PCP 2022/4 covered a number of miscellaneous and unrelated changes. RS 2022/4 confirms these amendments and also highlights certain formatting amendments which are required to assist with the preparation of a digital version of the Code. These latter changes do not alter the effect of any of the provisions.
- The Panel will have greater flexibility to grant a derogation or waiver from the Code in exceptional circumstances - for example, where a company is in financial distress.
- Note 2 on Rule 2, which provided bidders an exemption from announcing where they could satisfy the Panel that the rumour or speculation and/or untoward share price movement had resulted from a clear public statement rather than a leak, will be deleted.
- Where the mandatory offer price is adjusted, with the consent of the Panel, the price should be "appropriate" rather than "fair and reasonable" given that the price offered does not, in fact, have to be fair and reasonable to shareholders.

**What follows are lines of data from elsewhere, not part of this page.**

(** Two ranks that answer alike give the same overlaps. *)
Lemma get_prefix_overlaps_with_ext (rank rank' : TRank -> ascii -> Z -> Z)
    (self : FMIndex) (p : str) (m : Z) :
  (forall r c row, rank r c row = rank' r c row) ->
  get_prefix_overlaps_with rank self p m = get_prefix_overlaps_with rank' self p m.
Proof.
  intros Hr. unfold get_prefix_overlaps_with.
  assert (H : forall n rs s e k acc,
            get_prefix_overlaps_loop_with rank self n m rs s e k acc
            = get_prefix_overlaps_loop_with rank' self n m rs s e k acc).
  { intros n. induction rs as [|c rs IH]; intros s e k acc; [reflexivity|].
    cbn [get_prefix_overlaps_loop_with].
    assert (E : backtrace_step_with rank self c s e = backtrace_step_with rank' self c s e).
    { unfold backtrace_step_with. now rewrite !Hr. }
    rewrite E. destruct (backtrace_step_with rank' self c s e) as [s' e'].
    destruct (s' >? e'); [reflexivity|].
    destruct ((m <=? k + 1) && (k + 1 <? n)); [|apply IH].
    destruct (elements_preceeded_by_sep self s' e') as [ov|err]; cbn [bind]; [|reflexivity].
    destruct (mapM _ ov) as [ov'|err]; cbn [bind]; [|reflexivity].
    apply IH. }
  apply H.
Qed.

(** C1, as stated: with the rank numbered from 0, over the text A$ the
    pattern $A occurs nowhere, yet [find] returns offset 1 and
    [contains_substring] answers true: at row 0 the symbol read before
    the suffix A$ of offset 0 is [text[-1]], the final sentinel.  Over
    ACGTACGA$TACGAGG$ the pattern $ACG occurs nowhere either, and
    [find] returns offset 16, that of the final sentinel. *)
Lemma find_reports_wrapped_matches :
  (exists idx, FMIndex_init (chars "A$") = Ok idx /\
     occurrences (chars "A$") (chars "$A") = [] /\
     find_with rank_from_zero idx (chars "$A") = [1] /\
     contains_substring_with rank_from_zero idx (chars "$A") = true) /\
  (exists idx, FMIndex_init (chars "ACGTACGA$TACGAGG$") = Ok idx /\
     occurrences (chars "ACGTACGA$TACGAGG$") (chars "$ACG") = [] /\
     find_with rank_from_zero idx (chars "$ACG") = [16]).
Proof.
  split; eexists; (split; [vm_compute; reflexivity|]);
    repeat split; vm_compute; reflexivity.
Qed.

(** C1, amended: with a rank structure that numbers the occurrences of a
    symbol from 0, for every text that ends with the sentinel and every
    pattern in which the sentinel stands nowhere before the last
    position, [find] returns exactly the offsets [i] with
    [text[i:i+len(p)] == p], each once, and [contains_substring] is true
    exactly when the pattern occurs. *)
Theorem find_returns_the_occurrences (rank : TRank -> ascii -> Z -> Z)
    (txt : str) (idx : FMIndex) (p : str) :
  counts_from_zero rank ->
  FMIndex_init txt = Ok idx ->
  getitem txt (-1) = Ok sep ->
  ~ In sep (removelast p) ->
  Permutation (find_with rank idx p) (occurrences txt p) /\
  (contains_substring_with rank idx p = true <-> occurrences txt p <> []).
Proof.
  intros Hrank Hidx Hlast Hp.
  destruct (getitem_last_inv _ _ Hlast) as (body & Hbody).
  destruct (find_with_starting_with rank txt idx body Hrank Hidx Hbody p Hp) as (Hf & Hc).
  pose proof (starting_with_occurrences txt p) as Hperm.
  split; [now rewrite Hf|].
  rewrite Hc. split.
  - intros H E. rewrite E in Hperm. apply Permutation_sym, Permutation_nil in Hperm.
    rewrite Hperm in H. discriminate H.
  - intros H. destruct (Z.eqb_spec (len (starting_with txt p)) 0) as [E|E]; [|reflexivity].
    exfalso. apply H. apply len_nil_iff in E. rewrite E in Hperm.
    now apply Permutation_nil.
Qed.

Lemma find_returns_the_occurrences_witness :
  exists idx, FMIndex_init (chars "ACGTACGA$TACGAGG$") = Ok idx /\
    occurrences (chars "ACGTACGA$TACGAGG$") (chars "ACGA") = [4; 10] /\
    find_with rank_from_zero idx (chars "ACGA") = [4; 10] /\
    Permutation (find_with rank_from_zero idx (chars "ACGA"))
      (occurrences (chars "ACGTACGA$TACGAGG$") (chars "ACGA")) /\
    (contains_substring_with rank_from_zero idx (chars "ACGA") = true <->
     occurrences (chars "ACGTACGA$TACGAGG$") (chars "ACGA") <> []).
Proof.
  eexists. split; [vm_compute; reflexivity|].
  split; [vm_compute; reflexivity|]. split; [vm_compute; reflexivity|].
  apply (find_returns_the_occurrences rank_from_zero (chars "ACGTACGA$TACGAGG$")).
  - intros r c row. reflexivity.
  - reflexivity.
  - reflexivity.
  - cbn. intros H. repeat (destruct H as [H|H]; [discriminate H|]). exact H.
Defined.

- Target boards will be explicitly required to give a recommendation to shareholders and holders of convertible securities, options and subscription rights, on all offer proposals and the action that shareholders should take in respect of the offer. This includes any alternative offers and all Rule 15 offers. Where there are alternative offers and (a) more than one of the offers can, in the board's opinion, be recommended to shareholders; but (b) the appropriate action for individual shareholders to take will depend on various factors and their particular circumstances, target boards may state this and explain the key factors which they consider shareholders should take into account in making their decision. Directors will also be required to state which alternative (if any) they intend to elect for and may be required to give reasons for doing so. Appendix C in RS 2022/4 includes some example language which could be used to address a number of different scenarios.
- Irrevocable undertakings and letters of intent will now need to be published on the website at the time of announcement.